Only one stretch of the data below should be repeated: the lines from the line containing "ts ← mapM (λ m, t" through the line containing "s <| st_cells ::= <[o := c <| cl_node", inclusive, exactly as they are.

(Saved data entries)
☆ ☆ ☆ ☆ ☆ ☆ ☆
(* ===== verification/JsonStore.v ===== *)
(** * What util/json.c and the commands use of json-c to build documents

    json-c keeps its objects in the process' memory and counts references to them:
    an object is born with one, [json_object_object_add] and
    [json_object_array_add] take over the caller's, and [json_object_put] gives
    one up.  [JsonOut] is that memory as an abstract type with its operations,
    [JsonOutLaws] what json-c's documentation says of them, through [js_node], the
    object a pointer leads to.  A call with a pointer json-c has freed, or one of
    the wrong type (an assertion), is [None], and the code that makes it faults.
    Adding a member or an element may find no memory for the entry: json-c then
    returns -1, which no caller in util/json.c or accfg/list.c looks at, and leaves
    the objects as they were.  [JsonRoom] is a json-c to which that does not happen.

    [jstore] is a concrete memory with counts, for the instances of theorems: a
    second [json_object_put] of the last reference is such a call. *)

From S2P Require Import Prelude CString Prog.
Local Open Scope Z_scope.

(** An object: its members in order, its elements (some NULL), a number or a string. *)
Inductive node : Set :=
  | NObject (l : list (string * positive))
  | NArray (l : list (option positive))
  | NInt (z : Z)
  | NString (s : string).
#[export] Instance node_eq : EqDecision node.
Proof. solve_decision. Defined.

(** What a serializer appends for an object with this number. *)
Definition serializer : Type := Z → string.

Class JsonOut (S : Type) := {
  js_empty : S;   (* no object was made yet *)
  js_node : S → positive → option node;
  (** [json_object_new_*]: NULL when there is no memory. *)
  js_new : node → S → option positive * S;
  js_object_add : positive → string → positive → S → option S;
  js_array_add : positive → option positive → S → option S;
  js_put : positive → S → option S;
  js_set_serializer : positive → serializer → S → option S;
  (** [json_object_to_json_string_ext(jobj, JSON_C_TO_STRING_PRETTY)] *)
  js_to_string : positive → S → option string;
}.

(** [s'] differs from [s] at [o] only. *)
Definition js_only {S} `{JsonOut S} (o : positive) (s s' : S) : Prop := ∀ r, r ≠ o → js_node s' r = js_node s r.

Class JsonOutLaws (S : Type) `{JsonOut S} : Prop := {
  js_new_spec n s r s' : js_new n s = (Some r, s') →
    js_node s r = None ∧ js_node s' r = Some n ∧ js_only r s s';
  js_new_null n s s' : js_new n s = (None, s') → ∀ r, js_node s' r = js_node s r;
  js_object_add_result o k v l s : js_node s o = Some (NObject l) → is_Some (js_node s v) →
    k ∉ l.*1 → ∃ s', js_object_add o k v s = Some s' ∧ js_only o s s' ∧
    (js_node s' o = Some (NObject (l ++ [(k, v)])) ∨ js_node s' o = Some (NObject l));
  js_array_add_result o v l s : js_node s o = Some (NArray l) →
    match v with Some v => is_Some (js_node s v) | None => True end →
    ∃ s', js_array_add o v s = Some s' ∧ js_only o s s' ∧
    (js_node s' o = Some (NArray (l ++ [v])) ∨ js_node s' o = Some (NArray l));
  js_put_spec o s : js_node s o = Some (NObject []) → is_Some (js_put o s);
  js_set_serializer_spec o f s : is_Some (js_node s o) →
    ∃ s', js_set_serializer o f s = Some s' ∧ ∀ r, js_node s' r = js_node s r;
}.

(** There is always memory for an entry. *)
Class JsonRoom (S : Type) `{JsonOut S} : Prop := {
  js_object_add_spec o k v l s : js_node s o = Some (NObject l) → is_Some (js_node s v) →
    k ∉ l.*1 → ∃ s', js_object_add o k v s = Some s' ∧
    js_node s' o = Some (NObject (l ++ [(k, v)])) ∧ js_only o s s';
  js_array_add_spec o v l s : js_node s o = Some (NArray l) →
    match v with Some v => is_Some (js_node s v) | None => True end →
    ∃ s', js_array_add o v s = Some s' ∧ js_node s' o = Some (NArray (l ++ [v])) ∧ js_only o s s';
}.

(** The memories that calls make of one. *)
Inductive js_step {S} `{JsonOut S} : S → S → Prop :=
  | step_new n s : js_step s (js_new n s).2
  | step_object_add o k v s s' : js_object_add o k v s = Some s' → js_step s s'
  | step_array_add o v s s' : js_array_add o v s = Some s' → js_step s s'
  | step_put o s s' : js_put o s = Some s' → js_step s s'
  | step_serializer o f s s' : js_set_serializer o f s = Some s' → js_step s s'.

(** Some call finds no memory for an object. *)
Definition js_full {S} `{JsonOut S} (s0 : S) : Prop :=
  ∃ n s s', rtc js_step s0 s ∧ js_new n s = (None, s').

(** The same, or a new member finds no memory for its entry. *)
Definition js_short {S} `{JsonOut S} (s0 : S) : Prop :=
  js_full s0 ∨ ∃ o k v l s s', rtc js_step s0 s ∧ js_node s o = Some (NObject l) ∧ k ∉ l.*1 ∧
    js_object_add o k v s = Some s' ∧ js_node s' o = Some (NObject l).

(** ** A concrete memory

    [st_room] is how many more objects there is memory for.  What is printed has no
    white space; a quotation mark in a string is not escaped. *)

Record cell := Cell { cl_node : node; cl_refs : Z; cl_print : option serializer }.
#[export] Instance eta_cell : Eta cell := λ r, Cell (cl_node r) (cl_refs r) (cl_print r).

Record jstore := Store { st_cells : gmap positive cell; st_next : positive; st_room : Z }.
#[export] Instance eta_jstore : Eta jstore := λ r, Store (st_cells r) (st_next r) (st_room r).

Definition mark : string := String "034" "".
Definition join (l : list string) : string := String.concat "," l.

Fixpoint store_text (fuel : nat) (s : jstore) (r : positive) : option string :=
  match fuel with
  | O => None
  | Datatypes.S fuel' =>
      c ← st_cells s !! r;
      match cl_node c with
      | NInt z => Some (match cl_print c with Some f => f z | None => print_d z end)
      | NString t => Some (mark +:+ t +:+ mark)
      | NArray l =>
          ts ← mapM (λ o, match o with Some r => store_text fuel' s r | None => Some "null"%string end) l;
          Some ("[" +:+ join ts +:+ "]")%string
      | NObject l =>
          ts ← mapM (λ m, t ← store_text fuel' s m.2; Some (mark +:+ m.1 +:+ mark +:+ ":" +:+ t)%string) l;
          Some ("{" +:+ join ts +:+ "}")%string
      end
  end.

(** Give up one reference to each pointer of a list, and those of what dies of it. *)
Fixpoint store_put (fuel : nat) (l : list positive) (s : jstore) : option jstore :=
  match fuel, l with
  | _, [] => Some s
  | O, _ => None
  | Datatypes.S fuel', r :: l' =>
      c ← st_cells s !! r;
      if 1 <? cl_refs c then
        store_put fuel' l' (s <| st_cells ::= <[r := c <| cl_refs ::= Z.pred |>]> |>)
      else
        let children := match cl_node c with NObject m => m.*2 | NArray m => omap id m | _ => [] end in
        store_put fuel' (children ++ l') (s <| st_cells ::= delete r |>)
  end.
Definition put_fuel (s : jstore) : nat :=
  Datatypes.S (map_fold (λ _ c n, Z.to_nat (cl_refs c) + Datatypes.S n)%nat O (st_cells s) * 2).

Definition set_member (k : string) (v : positive) (l : list (string * positive)) : list (string * positive) :=
  if existsb (λ m, String.eqb m.1 k) l then map (λ m, if String.eqb m.1 k then (k, v) else m) l
  else l ++ [(k, v)].

Definition set_node (o : positive) (c : cell) (n : node) (s : jstore) : jstore :=
  s <| st_cells ::= <[o := c <| cl_node := n |>]> |>.

Definition store_new (n : node) (s : jstore) : option positive * jstore :=
  match st_cells s !! st_next s with
  | Some _ => (None, s)
  | None =>
      if st_room s <=? 0 then (None, s)
      else (Some (st_next s),
            s <| st_cells ::= <[st_next s := Cell n 1 None]> |> <| st_next ::= Pos.succ |> <| st_room ::= Z.pred |>)
  end.

(** A member that is replaced is given up. *)
Definition store_object_add (o : positive) (k : string) (v : positive) (s : jstore) : option jstore :=
  c ← st_cells s !! o; st_cells s !! v;;
  match cl_node c with
  | NObject l =>
      let s' := set_node o c (NObject (set_member k v l)) s in
      match List.find (λ m, String.eqb m.1 k) l with
      | Some (_, old) => store_put (put_fuel s) [old] s'
      | None => Some s'
      end
  | _ => None
  end.

Definition store_array_add (o : positive) (v : option positive) (s : jstore) : option jstore :=
  c ← st_cells s !! o;
  match v with Some v => st_cells s !! v;; Some () | None => Some () end;;
  match cl_node c with NArray l => Some (set_node o c (NArray (l ++ [v])) s) | _ => None end.

Definition store_set_serializer (o : positive) (f : serializer) (s : jstore) : option jstore :=
  c ← st_cells s !! o; Some (s <| st_cells ::= <[o := c <| cl_print := Some f |>]> |>).

#[export] Instance jstore_out : JsonOut jstore := {|
  js_empty := Store ∅ 1 1000;
  js_node s r := cl_node <$> st_cells s !! r;
  js_new := store_new;
  js_object_add := store_object_add;
  js_array_add := store_array_add;
  js_put r s := store_put (put_fuel s) [r] s;
  js_set_serializer := store_set_serializer;
  js_to_string r s := store_text (Datatypes.S (Pos.to_nat (st_next s))) s r;
|}.

Lemma set_member_new k v l : k ∉ l.*1 → set_member k v l = l ++ [(k, v)] ∧ List.find (λ m, String.eqb m.1 k) l = None.
Proof.
  unfold set_member. induction l as [|[k' v'] l IH]; intros Hk; [done|].
  apply not_elem_of_cons in Hk as [Hne Hk]. simpl in *.
  rewrite (proj2 (String.eqb_neq k' k)) by congruence. simpl.
  destruct (IH Hk) as [Heq Hf]. split; [|done].
  destruct (existsb _ l); [|done]. by rewrite Heq.
Qed.

Lemma set_node_node o c n s r :
  js_node (set_node o c n s) r = if decide (r = o) then Some n else js_node s r.
Proof.
  cbn. destruct (decide (r = o)) as [->|Hne].
  - by rewrite lookup_insert_eq.
  - by rewrite lookup_insert_ne by done.
Qed.

Lemma store_put_empty o s : cl_node <$> st_cells s !! o = Some (NObject []) → is_Some (store_put (put_fuel s) [o] s).
Proof.
  unfold put_fuel. generalize (map_fold (λ _ c n, Z.to_nat (cl_refs c) + Datatypes.S n)%nat O (st_cells s) * 2)%nat.
  intros n. simpl. destruct (st_cells s !! o) as [c|]; [|done]. intros [= Hc]. simpl.
  destruct (1 <? cl_refs c); [|rewrite Hc; simpl]; by destruct n.
Qed.

#[export] Instance jstore_room : JsonRoom jstore.
Proof.
  split.
  - intros o k v l s Ho [n Hv] Hk. cbn in *. destruct (st_cells s !! o) as [c|] eqn:Hc; [|done].
    injection Ho as Ho. destruct (st_cells s !! v) as [cv|] eqn:Hcv; [|done].
    destruct (set_member_new k v l Hk) as [Hset Hf].
    exists (set_node o c (NObject (l ++ [(k, v)])) s). split_and!.
    + unfold store_object_add. rewrite Hc, Hcv. cbn. by rewrite Ho, Hf, Hset.
    + pose proof (set_node_node o c (NObject (l ++ [(k, v)])) s o) as Hs. cbn in Hs. by rewrite decide_True in Hs.
    + intros r Hr. by rewrite set_node_node, decide_False.
  - intros o v l s Ho Hv. cbn in *. destruct (st_cells s !! o) as [c|] eqn:Hc; [|done].
    injection Ho as Ho.
    assert (match v with Some v => st_cells s !! v;; Some () | None => Some () end = Some ()) as Hv'.
    { destruct v as [v|]; [|done]. destruct Hv as [n Hv]. by destruct (st_cells s !! v). }
    exists (set_node o c (NArray (l ++ [v])) s). split_and!.
    + unfold store_array_add. rewrite Hc. cbn. rewrite Hv'. cbn. by rewrite Ho.
    + pose proof (set_node_node o c (NArray (l ++ [v])) s o) as Hs. cbn in Hs. by rewrite decide_True in Hs.
    + intros r Hr. by rewrite set_node_node, decide_False.
Qed.

#[export] Instance jstore_out_laws : JsonOutLaws jstore.
Proof.
  split.
  - intros n s r s' Hn. cbn in Hn. unfold store_new in Hn.
    destruct (st_cells s !! st_next s) eqn:Hc; [done|]. destruct (st_room s <=? 0); [done|].
    injection Hn as <- <-. cbn. rewrite Hc, lookup_insert_eq. split_and!; [done..|].
    intros r Hr. cbn. by rewrite lookup_insert_ne by done.
  - intros n s s' Hn r. cbn in Hn. unfold store_new in Hn.
    destruct (st_cells s !! st_next s); [by injection Hn as <-|]. destruct (st_room s <=? 0); [|done].
    by injection Hn as <-.
  - intros o k v l s Ho Hv Hk. destruct (js_object_add_spec o k v l s Ho Hv Hk) as (s' & ? & ? & ?).
    exists s'. by split_and!; [..|left].
  - intros o v l s Ho Hv. destruct (js_array_add_spec o v l s Ho Hv) as (s' & ? & ? & ?).
    exists s'. by split_and!; [..|left].
  - intros o s Ho. by apply store_put_empty.
  - intros o f s [n Ho]. cbn in *. destruct (st_cells s !! o) as [c|] eqn:Hc; [|done].
    eexists. split; [unfold store_set_serializer; by rewrite Hc|].
    intros r. cbn. destruct (decide (r = o)) as [->|Hne].
    + by rewrite lookup_insert_eq, Hc.
    + by rewrite lookup_insert_ne by done.
Qed.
☆ ☆ ☆ ☆ ☆ ☆ ☆
_ANSWER BOX:_
          ts ← mapM (λ m, t ← store_text fuel' s m.2; Some (mark +:+ m.1 +:+ mark +:+ ":" +:+ t)%string) l;
          Some ("{" +:+ join ts +:+ "}")%string
      end
  end.

(** Give up one reference to each pointer of a list, and those of what dies of it. *)
Fixpoint store_put (fuel : nat) (l : list positive) (s : jstore) : option jstore :=
  match fuel, l with
  | _, [] => Some s
  | O, _ => None
  | Datatypes.S fuel', r :: l' =>
      c ← st_cells s !! r;
      if 1 <? cl_refs c then
        store_put fuel' l' (s <| st_cells ::= <[r := c <| cl_refs ::= Z.pred |>]> |>)
      else
        let children := match cl_node c with NObject m => m.*2 | NArray m => omap id m | _ => [] end in
        store_put fuel' (children ++ l') (s <| st_cells ::= delete r |>)
  end.
Definition put_fuel (s : jstore) : nat :=
  Datatypes.S (map_fold (λ _ c n, Z.to_nat (cl_refs c) + Datatypes.S n)%nat O (st_cells s) * 2).

Definition set_member (k : string) (v : positive) (l : list (string * positive)) : list (string * positive) :=
  if existsb (λ m, String.eqb m.1 k) l then map (λ m, if String.eqb m.1 k then (k, v) else m) l
  else l ++ [(k, v)].

Definition set_node (o : positive) (c : cell) (n : node) (s : jstore) : jstore :=
  s <| st_cells ::= <[o := c <| cl_node := n |>]> |>.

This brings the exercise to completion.